THE INPUT below:
(* ===== verification/Cmos.v ===== *)
(** * The clock

    crates/arch/src/lapic.rs: [cmostime] reads the date from the clock of the
    CMOS, which advances while it is read. The registers are a parameter: their
    values at each read. The code reads the date twice and starts over until
    both agree; the theorem is that the result is a date the clock showed at one
    instant, never a mixture of two. *)

From S2P Require Import Prelude.

Module Cmos.

(** [rtcdate] of types/date.rs. *)
Record rtcdate := mkDate {
  second : Z;
  minute : Z;
  hour : Z;
  day : Z;
  month : Z;
  year : Z;
}.

#[global] Instance rtcdate_eq_dec : EqDecision rtcdate.
Proof. solve_decision. Defined.

Abbreviation CMOS_STATA := 0x0A (only parsing).
Abbreviation CMOS_STATB := 0x0B (only parsing).
Abbreviation CMOS_UIP := (Z.shiftl 1 7) (only parsing).
Abbreviation SECS := 0x00 (only parsing).
Abbreviation MINS := 0x02 (only parsing).
Abbreviation HOURS := 0x04 (only parsing).
Abbreviation DAY := 0x07 (only parsing).
Abbreviation MONTH := 0x08 (only parsing).
Abbreviation YEAR := 0x09 (only parsing).

(** The register selected through the first port, and the reads made so far. *)
Record clk := mkClk { sel : Z; now : nat }.

Section clock.
(** The byte in a register at a read. *)
Variable reg : nat → Z → Z.

Definition cmos_read (r : Z) : M clk Z :=
  modify (λ s, mkClk (as_u8 r) (now s)) ;;;
  let* s := get in
  put (mkClk (sel s) (S (now s))) ;;;
  ret (reg (now s) (sel s)).

Definition fill_rtcdate : M clk rtcdate :=
  let* second := cmos_read SECS in
  let* minute := cmos_read MINS in
  let* hour := cmos_read HOURS in
  let* day := cmos_read DAY in
  let* month := cmos_read MONTH in
  let* year := cmos_read YEAR in
  ret (mkDate second minute hour day month year).

Fixpoint read_twice (fuel : nat) : M clk rtcdate :=
  match fuel with
  | O => nofuel
  | S fuel' =>
      let* t1 := fill_rtcdate in
      let* st := cmos_read CMOS_STATA in
      if negb (Z.land st CMOS_UIP =? 0) then read_twice fuel'
      else
        let* t2 := fill_rtcdate in
        if (second t1 =? second t2) && (minute t1 =? minute t2) && (hour t1 =? hour t2) &&
           (day t1 =? day t2) && (month t1 =? month t2) && (year t1 =? year t2)
        then ret t1
        else read_twice fuel'
  end.

Definition conv (x : Z) : M clk Z :=
  let* t := chk_u32 (Z.shiftr x 4 * 10) in
  chk_u32 (t + Z.land x 0xF).

Definition cmostime (fuel : nat) : M clk rtcdate :=
  let* sb := cmos_read CMOS_STATB in
  let bcd := Z.land sb (Z.shiftl 1 2) =? 0 in
  let* t1 := read_twice fuel in
  let* t1 :=
    (if bcd then
       let* second := conv (second t1) in
       let* minute := conv (minute t1) in
       let* hour := conv (hour t1) in
       let* day := conv (day t1) in
       let* month := conv (month t1) in
       let* year := conv (year t1) in
       ret (mkDate second minute hour day month year)
     else ret t1) in
  let* y := chk_u32 (year t1 + 2000) in
  ret (mkDate (second t1) (minute t1) (hour t1) (day t1) (month t1) y).

(** ** What the clock shows *)

Definition map_date (f : Z → Z) (d : rtcdate) : rtcdate :=
  mkDate (f (second d)) (f (minute d)) (f (hour d)) (f (day d)) (f (month d)) (f (year d)).

(** The registers of the date at an instant, and the date they stand for. *)
Definition shown (k : nat) : rtcdate := mkDate (reg k SECS) (reg k MINS) (reg k HOURS) (reg k DAY) (reg k MONTH) (reg k YEAR).
Definition of_bcd (x : Z) : Z := x / 16 * 10 + x mod 16.
Definition decoded (bcd : bool) (d : rtcdate) : rtcdate :=
  let d := if bcd then map_date of_bcd d else d in
  mkDate (second d) (minute d) (hour d) (day d) (month d) (year d + 2000).

(** The date changes at most once in thirteen reads. *)
Definition ticks_apart : Prop :=
  ∀ k, ∃ c, ∀ j, (k ≤ j ≤ k + 12)%nat → shown j = if decide (j < c)%nat then shown k else shown (k + 12).
(** From read [m] on, for two rounds, no update happens or is announced. *)
Definition quiet (m : nat) : Prop :=
  ∀ j, (m ≤ j ≤ m + 25)%nat → shown j = shown m ∧ Z.land (reg j CMOS_STATA) CMOS_UIP = 0.

Lemma cmos_read_ok r s : 0 ≤ r < 256 → cmos_read r s = Ok (reg (now s) r, mkClk r (S (now s))).
Proof. intros Hr. unfold cmos_read, bind, modify, get, put, ret. cbn. unfold as_u8, u8_max. by rewrite Z.mod_small by lia. Qed.

(** The date read field by field from read [k] on. *)
Definition swept (k : nat) : rtcdate :=
  mkDate (reg k SECS) (reg (k + 1) MINS) (reg (k + 2) HOURS) (reg (k + 3) DAY) (reg (k + 4) MONTH) (reg (k + 5) YEAR).

Lemma fill_ok s : fill_rtcdate s = Ok (swept (now s), mkClk YEAR (now s + 6)).
Proof.
  unfold fill_rtcdate.
  do 6 (match goal with |- bind (cmos_read ?r) _ ?s = _ => rewrite (bind_ok _ _ _ _ _ (cmos_read_ok r s ltac:(lia))) end; cbn [now]).
  unfold ret, swept. repeat f_equal; lia.
Qed.

(** A sweep of a date that does not change is that date. *)
Lemma swept_shown k d : (∀ j, (k ≤ j ≤ k + 5)%nat → shown j = d) → swept k = d.
Proof.
  intros H. pose proof (H k ltac:(lia)) as H0. pose proof (H (k + 1)%nat ltac:(lia)) as H1. pose proof (H (k + 2)%nat ltac:(lia)) as H2.
  pose proof (H (k + 3)%nat ltac:(lia)) as H3. pose proof (H (k + 4)%nat ltac:(lia)) as H4. pose proof (H (k + 5)%nat ltac:(lia)) as H5.
  unfold swept. destruct d. unfold shown in *. simplify_eq. by f_equal.
Qed.

Lemma same_fields t1 t2 :
  (second t1 =? second t2) && (minute t1 =? minute t2) && (hour t1 =? hour t2) &&
  (day t1 =? day t2) && (month t1 =? month t2) && (year t1 =? year t2) = bool_decide (t1 = t2).
Proof.
  apply eq_bool_prop_intro. rewrite bool_decide_spec, !andb_True, !Is_true_true, !Z.eqb_eq. destruct t1, t2; cbn. naive_solver.
Qed.

(** Two sweeps that agree were made of one date. *)
Lemma agreed k : ticks_apart → swept k = swept (k + 7) → ∃ j, (k ≤ j ≤ k + 12)%nat ∧ swept k = shown j.
Proof.
  intros Ht E. destruct (Ht k) as [c Hc]. destruct (decide (c ≤ k + 6)%nat) as [H|H].
  - exists (k + 12)%nat. split; [lia|]. rewrite E. apply swept_shown. intros j Hj. rewrite Hc by lia. by rewrite decide_False by lia.
  - exists k. split; [lia|]. apply swept_shown. intros j Hj. rewrite Hc by lia. by rewrite decide_True by lia.
Qed.

Lemma read_twice_spec fuel : ∀ m s, ticks_apart → quiet m → (now s ≤ m + 12)%nat → (m - now s < fuel)%nat →
  wp (read_twice fuel) s (λ d s', ∃ j, (now s ≤ j < now s')%nat ∧ d = shown j).
Proof.
  induction fuel as [|fuel IH]; intros m s Ht Hq Hn Hf; [lia|]. cbn [read_twice]. set (k := now s) in *.
  wp_step. eapply wp_eq; [apply fill_ok|]. cbv beta. wp_step. eapply wp_eq; [apply cmos_read_ok; lia|]. cbv beta. cbn [now]. fold k.
  assert (Hagain : ∀ s', (k + 7 ≤ now s' ≤ k + 13)%nat → (k < m)%nat →
    wp (read_twice fuel) s' (λ d s', ∃ j, (k ≤ j < now s')%nat ∧ d = shown j)).
  { intros s' Hs Hk. eapply wp_mono; [apply (IH m); (done || lia)|]. intros d s2 (j & Hj & ->). exists j. split; [lia|done]. }
  destruct (Z.eqb_spec (Z.land (reg (k + 6) CMOS_STATA) CMOS_UIP) 0) as [Eu|Eu]; cbn [negb].
  2:{ apply Hagain; cbn [now]; [lia|]. destruct (decide (m ≤ k)%nat); [|lia]. destruct (Hq (k + 6)%nat ltac:(lia)) as [_ ?]. done. }
  wp_step. eapply wp_eq; [apply fill_ok|]. cbv beta. cbn [now]. rewrite same_fields. replace (S (k + 6)) with (k + 7)%nat by lia.
  case_bool_decide as E.
  - wp_step. destruct (agreed k Ht E) as (j & Hj & ->). exists j. cbn [now]. split; [lia|done].
  - apply Hagain; cbn [now]; [lia|]. destruct (decide (m ≤ k)%nat); [|lia]. exfalso. apply E.
    rewrite (swept_shown k (shown m)), (swept_shown (k + 7) (shown m)); [done|intros j Hj; apply Hq; lia..].
Qed.

Lemma conv_ok x s : is_byte x → conv x s = Ok (of_bcd x, s).
Proof.
  intros Hx. unfold is_byte in Hx. unfold conv, of_bcd. rewrite Z.shiftr_div_pow2 by lia. change (2 ^ 4) with 16.
  rewrite (bind_ok _ _ _ (x / 16 * 10) s) by (apply chk_u32_ok; unfold u32_max; Z.to_euclidean_division_equations; lia).
  change 0xF with (Z.ones 4). rewrite Z.land_ones by lia. change (2 ^ 4) with 16.
  apply chk_u32_ok. unfold u32_max. Z.to_euclidean_division_equations; lia.
Qed.

(** C34: The clock is never read torn. If the date changes at most once in the
    thirteen reads of a round and the clock is quiet for two rounds from some
    read on, [cmostime] returns, within as many rounds as there are reads up to
    that point, and its result is the date the registers stood for at one
    instant during the call, decoded as the clock's mode says, with the year
    from 2000 on. *)
Theorem cmostime_untorn (fuel m : nat) (s : clk) (Hb : ∀ k r, is_byte (reg k r)) (Ht : ticks_apart) (Hq : quiet m)
    (Hm : (now s < m)%nat) (Hf : (m - now s ≤ fuel)%nat) :
  wp (cmostime fuel) s (λ d s', ∃ j, (now s < j < now s')%nat ∧ d = decoded (Z.land (reg (now s) CMOS_STATB) 4 =? 0) (shown j)).
Proof.
  unfold cmostime. wp_step. eapply wp_eq; [apply cmos_read_ok; lia|]. cbv beta zeta. wp_step.
  eapply wp_mono; [apply (read_twice_spec fuel m); cbn [now]; (done || lia)|]. cbn [now]. intros ? s1 (j & Hj & ->).
  change (Z.shiftl 1 2) with 4. wp_step. destruct (_ =? 0); cbn [shown second minute hour day month year].
  - do 6 (wp_step; eapply wp_eq; [apply conv_ok, Hb|]; cbv beta). wp_step. wp_step. cbn [year].
    pose proof (Hb j YEAR) as Hy. unfold is_byte in Hy.
    eapply wp_eq; [apply chk_u32_ok; unfold of_bcd, u32_max; Z.to_euclidean_division_equations; lia|]. cbv beta. wp_step.
    exists j. split; [lia|done].
  - wp_step. wp_step. cbn [shown year]. pose proof (Hb j YEAR) as Hy. unfold is_byte in Hy.
    eapply wp_eq; [apply chk_u32_ok; unfold u32_max; lia|]. cbv beta. wp_step. exists j. split; [lia|done].
Qed.

End clock.

(** ** Witness: the turn of a year after the third read *)

Definition turn (k : nat) (r : Z) : Z :=
  if r =? 0x0A then 0 else if r =? 0x0B then 0
  else if decide (k < 3)%nat then
    if r =? 0 then 0x59 else if r =? 2 then 0x59 else if r =? 4 then 0x23 else if r =? 7 then 0x31 else if r =? 8 then 0x12 else 0x25
  else if r =? 7 then 1 else if r =? 8 then 1 else if r =? 9 then 0x26 else 0.

Lemma turn_apart : ticks_apart turn.
Proof.
  intros k. exists 3%nat. intros j Hj. destruct (decide (j < 3)%nat) as [H|H].
  - unfold shown, turn. by rewrite !decide_True by lia.
  - unfold shown, turn. by rewrite !decide_False by lia.
Qed.

Lemma cmostime_untorn_witness : wp (cmostime turn 4) (mkClk 0 0) (λ d _, year d = 2025 ∨ d = mkDate 0 0 0 1 1 2026).
Proof.
  eapply wp_mono; [apply (cmostime_untorn turn 4 3 (mkClk 0 0)); [|exact turn_apart| |cbn; lia|cbn; lia]|].
  - intros k r. unfold turn, is_byte. repeat case_match; lia.
  - intros j Hj. unfold shown, turn. by rewrite !decide_False by lia.
  - intros d s' (j & _ & ->). destruct (decide (j < 3)%nat) as [H|H]; [left|right].
    + assert (shown turn j = shown turn 0) as -> by (unfold shown, turn; by rewrite !decide_True by lia). reflexivity.
    + assert (shown turn j = shown turn 3) as -> by (unfold shown, turn; by rewrite !decide_False by lia). reflexivity.
Defined.

End Cmos.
End of THE INPUT.
» **THE TASK**
The response must consist of the lines above, from the first one through the line containing "match fuel with", reproduced exactly.

» **SOLUTION TO THIS PROBLEM**
(* ===== verification/Cmos.v ===== *)
(** * The clock

    crates/arch/src/lapic.rs: [cmostime] reads the date from the clock of the
    CMOS, which advances while it is read. The registers are a parameter: their
    values at each read. The code reads the date twice and starts over until
    both agree; the theorem is that the result is a date the clock showed at one
    instant, never a mixture of two. *)

From S2P Require Import Prelude.

Module Cmos.

(** [rtcdate] of types/date.rs. *)
Record rtcdate := mkDate {
  second : Z;
  minute : Z;
  hour : Z;
  day : Z;
  month : Z;
  year : Z;
}.

#[global] Instance rtcdate_eq_dec : EqDecision rtcdate.
Proof. solve_decision. Defined.

Abbreviation CMOS_STATA := 0x0A (only parsing).
Abbreviation CMOS_STATB := 0x0B (only parsing).
Abbreviation CMOS_UIP := (Z.shiftl 1 7) (only parsing).
Abbreviation SECS := 0x00 (only parsing).
Abbreviation MINS := 0x02 (only parsing).
Abbreviation HOURS := 0x04 (only parsing).
Abbreviation DAY := 0x07 (only parsing).
Abbreviation MONTH := 0x08 (only parsing).
Abbreviation YEAR := 0x09 (only parsing).

(** The register selected through the first port, and the reads made so far. *)
Record clk := mkClk { sel : Z; now : nat }.

Section clock.
(** The byte in a register at a read. *)
Variable reg : nat → Z → Z.

Definition cmos_read (r : Z) : M clk Z :=
  modify (λ s, mkClk (as_u8 r) (now s)) ;;;
  let* s := get in
  put (mkClk (sel s) (S (now s))) ;;;
  ret (reg (now s) (sel s)).

Definition fill_rtcdate : M clk rtcdate :=
  let* second := cmos_read SECS in
  let* minute := cmos_read MINS in
  let* hour := cmos_read HOURS in
  let* day := cmos_read DAY in
  let* month := cmos_read MONTH in
  let* year := cmos_read YEAR in
  ret (mkDate second minute hour day month year).

Fixpoint read_twice (fuel : nat) : M clk rtcdate :=
  match fuel with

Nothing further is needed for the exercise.